(** In exact arithmetic: on a regular, non-empty H x W x C field, sampling
    at (-5,-5) equals sampling at (0,0) and is the corner cell
    [field[0,0]]; sampling
    at (W+5,H+5) equals sampling at (W-1,H-1) and is the corner cell
    [field[H-1,W-1]]; and in general sampling at any coordinate arrays
    equals sampling at the same coordinates clamped to [0,W-1] x [0,H-1]. *)
Theorem bilinear_sample_clamps_to_edge (h w c : nat) (fld : field) :
  regular3 h w c fld -> (0 < h)%nat -> (0 < w)%nat ->
  let W := Z.of_nat w in
  let H := Z.of_nat h in
  (exists a b,
     bilinear_sample fld [[-5]] [[-5]] = Ok a /\
     bilinear_sample fld [[0]] [[0]] = Ok b /\
     feq a b /\ feq a [[nth 0 (nth 0 fld []) []]]) /\
  (exists a b,
     bilinear_sample fld [[inject_Z (W + 5)]] [[inject_Z (H + 5)]] = Ok a /\
     bilinear_sample fld [[inject_Z (W - 1)]] [[inject_Z (H - 1)]] = Ok b /\
     feq a b /\ feq a [[nth (w - 1) (nth (h - 1) fld []) []]]) /\
  (forall m n X Y, regular2 m n X -> regular2 m n Y ->
     exists a b,
       bilinear_sample fld X Y = Ok a /\
       bilinear_sample fld
         (map2d (fun x => clip x 0 (inject_Z (W - 1))) X)
         (map2d (fun y => clip y 0 (inject_Z (H - 1))) Y) = Ok b /\
       feq a b).
Proof.
  intros Hf Hh Hw W H.
  split; [|split].
  - destruct (bilinear_sample_single h w c fld (-5) (-5) Hf Hh Hw)
      as (a & Ha & Ra & Ea).
    destruct (bilinear_sample_single h w c fld 0 0 Hf Hh Hw)
      as (b & Hb & Rb & Eb).
    exists a, b. split; [assumption|]. split; [assumption|]. split.
    + apply (feq_intro 1 1 c); try assumption.
      intros i j k Hi Hj Hk. replace i with 0%nat by lia.
      replace j with 0%nat by lia. rewrite Ea, Eb by assumption.
      rewrite !(bilerp_low_corner h w c) by (assumption || lra).
      reflexivity.
    + apply (feq_intro 1 1 c); try assumption.
      { repeat constructor. apply (regular3_cell h w c); assumption. }
      intros i j k Hi Hj Hk. replace i with 0%nat by lia.
      replace j with 0%nat by lia. rewrite Ea by assumption.
      rewrite (bilerp_low_corner h w c) by (assumption || lra).
      reflexivity.
  - assert (HW : inject_Z (W - 1) <= inject_Z (W + 5))
      by (apply inject_Z_le; lia).
    assert (HH : inject_Z (H - 1) <= inject_Z (H + 5))
      by (apply inject_Z_le; lia).
    destruct (bilinear_sample_single h w c fld
                (inject_Z (W + 5)) (inject_Z (H + 5)) Hf Hh Hw)
      as (a & Ha & Ra & Ea).
    destruct (bilinear_sample_single h w c fld
                (inject_Z (W - 1)) (inject_Z (H - 1)) Hf Hh Hw)
      as (b & Hb & Rb & Eb).
    exists a, b. split; [assumption|]. split; [assumption|]. split.
    + apply (feq_intro 1 1 c); try assumption.
      intros i j k Hi Hj Hk. replace i with 0%nat by lia.
      replace j with 0%nat by lia. rewrite Ea, Eb by assumption.
      rewrite !(bilerp_high_corner h w c)
        by (assumption || apply Qle_refl).
      reflexivity.
    + apply (feq_intro 1 1 c); try assumption.
      { repeat constructor. apply (regular3_cell h w c); (assumption || lia). }
      intros i j k Hi Hj Hk. replace i with 0%nat by lia.
      replace j with 0%nat by lia. rewrite Ea by assumption.
      rewrite (bilerp_high_corner h w c) by assumption.
      reflexivity.
  - intros m n X Y HX HY.
    destruct (bilinear_sample_entries h w c m n fld X Y Hf HX HY)
      as (a & Ha & Ta); [auto|].
    destruct (bilinear_sample_entries h w c m n fld
                (map2d (fun x => clip x 0 (inject_Z (W - 1))) X)
                (map2d (fun y => clip y 0 (inject_Z (H - 1))) Y) Hf)
      as (b & Hb & Tb); [apply regular2_map2d; assumption
                        |apply regular2_map2d; assumption|auto|].
    exists a, b. split; [assumption|]. split; [assumption|].
    apply (tabulated3_feq _ _ _ _ _ a b Ta Tb).
    intros i j k u v Hi Hj Hk -> ->.
    rewrite (get2_map2d _ m n X), (get2_map2d _ m n Y) by assumption.
    apply (bilerp_clip h w c); assumption.
Qed.

Lemma bilinear_sample_clamps_to_edge_witness :
  let fld := [[[1; 2]; [3; 4]]; [[5; 6]; [7; 8]]] in
  (exists a b,
     bilinear_sample fld [[-5]] [[-5]] = Ok a /\
     bilinear_sample fld [[0]] [[0]] = Ok b /\
     feq a b /\ feq a [[nth 0 (nth 0 fld []) []]]) /\
  (exists a b,
     bilinear_sample fld [[inject_Z (2 + 5)]] [[inject_Z (2 + 5)]] = Ok a /\
     bilinear_sample fld [[inject_Z (2 - 1)]] [[inject_Z (2 - 1)]] = Ok b /\
     feq a b /\ feq a [[nth (2 - 1) (nth (2 - 1) fld []) []]]) /\
  (forall m n X Y, regular2 m n X -> regular2 m n Y ->
     exists a b,
       bilinear_sample fld X Y = Ok a /\
       bilinear_sample fld
         (map2d (fun x => clip x 0 (inject_Z (2 - 1))) X)
         (map2d (fun y => clip y 0 (inject_Z (2 - 1))) Y) = Ok b /\
       feq a b).
Proof.
  apply (bilinear_sample_clamps_to_edge 2 2 2
           [[[1; 2]; [3; 4]]; [[5; 6]; [7; 8]]]).
  - repeat constructor.
  - lia.
  - lia.
Defined.

(** ** Binary64 arithmetic used by the sampler

    Facts about the IEEE operations, derived from their specification in
    [SpecFloat]. *)

Local Open Scope Z_scope.

Lemma bounded_elim (m : positive) (e : Z) :
  bounded prec emax m e = true ->
  fexp prec emax (Zpos (digits2_pos m) + e) = e /\
  (e <=? emax - prec) = true.
Proof.
  unfold bounded, canonical_mantissa. intros H.
  apply andb_true_iff in H as [Hc He]. apply Z.eqb_eq in Hc. auto.
Qed.

Lemma binary_round_aux_exact (s : bool) (m : positive) (e : Z) :
  bounded prec emax m e = true ->
  binary_round_aux prec emax s (Zpos m) e loc_Exact = S754_finite s m e.
Proof.
  intros Hb. destruct (bounded_elim m e Hb) as [Hc He].
  unfold binary_round_aux, shr_fexp. cbn [Zdigits2 shr_record_of_loc].
  rewrite Hc. change IntDef.Z.sub with Z.sub. rewrite Z.sub_diag.
  cbn [shr round_nearest_even shr_m loc_of_shr_record Zdigits2].
  rewrite Hc. rewrite Z.sub_diag. cbn [shr shr_m].
  rewrite He. reflexivity.
Qed.

Lemma digits2_pos_iter (m p : positive) :
  Zpos (digits2_pos (Pos.iter xO m p)) = Zpos (digits2_pos m) + Zpos p.
Proof.
  induction p as [|p IH] using Pos.peano_ind.
  - simpl. lia.
  - rewrite Pos.iter_succ. cbn [digits2_pos]. lia.
Qed.

Lemma Zpos_iter_xO (m p : positive) :
  Zpos (Pos.iter xO m p) = Zpos m * Z.pow_pos 2 p.
Proof.
  induction p as [|p IH] using Pos.peano_ind.
  - simpl. lia.
  - rewrite Pos.iter_succ.
    change (Zpos (Pos.iter xO m p)~0) with (2 * Zpos (Pos.iter xO m p)).
    rewrite IH.
    change (Z.pow_pos 2 ?q) with (2 ^ Zpos q).
    rewrite Pos2Z.inj_succ, Z.pow_succ_r by lia. lia.
Qed.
- - - -
_Work to complete_. Pull every line with the string "repeat" from the data above.

_Task output_.
      { repeat constructor. apply (regular3_cell h w c); assumption. }
      { repeat constructor. apply (regular3_cell h w c); (assumption || lia). }
  - repeat constructor.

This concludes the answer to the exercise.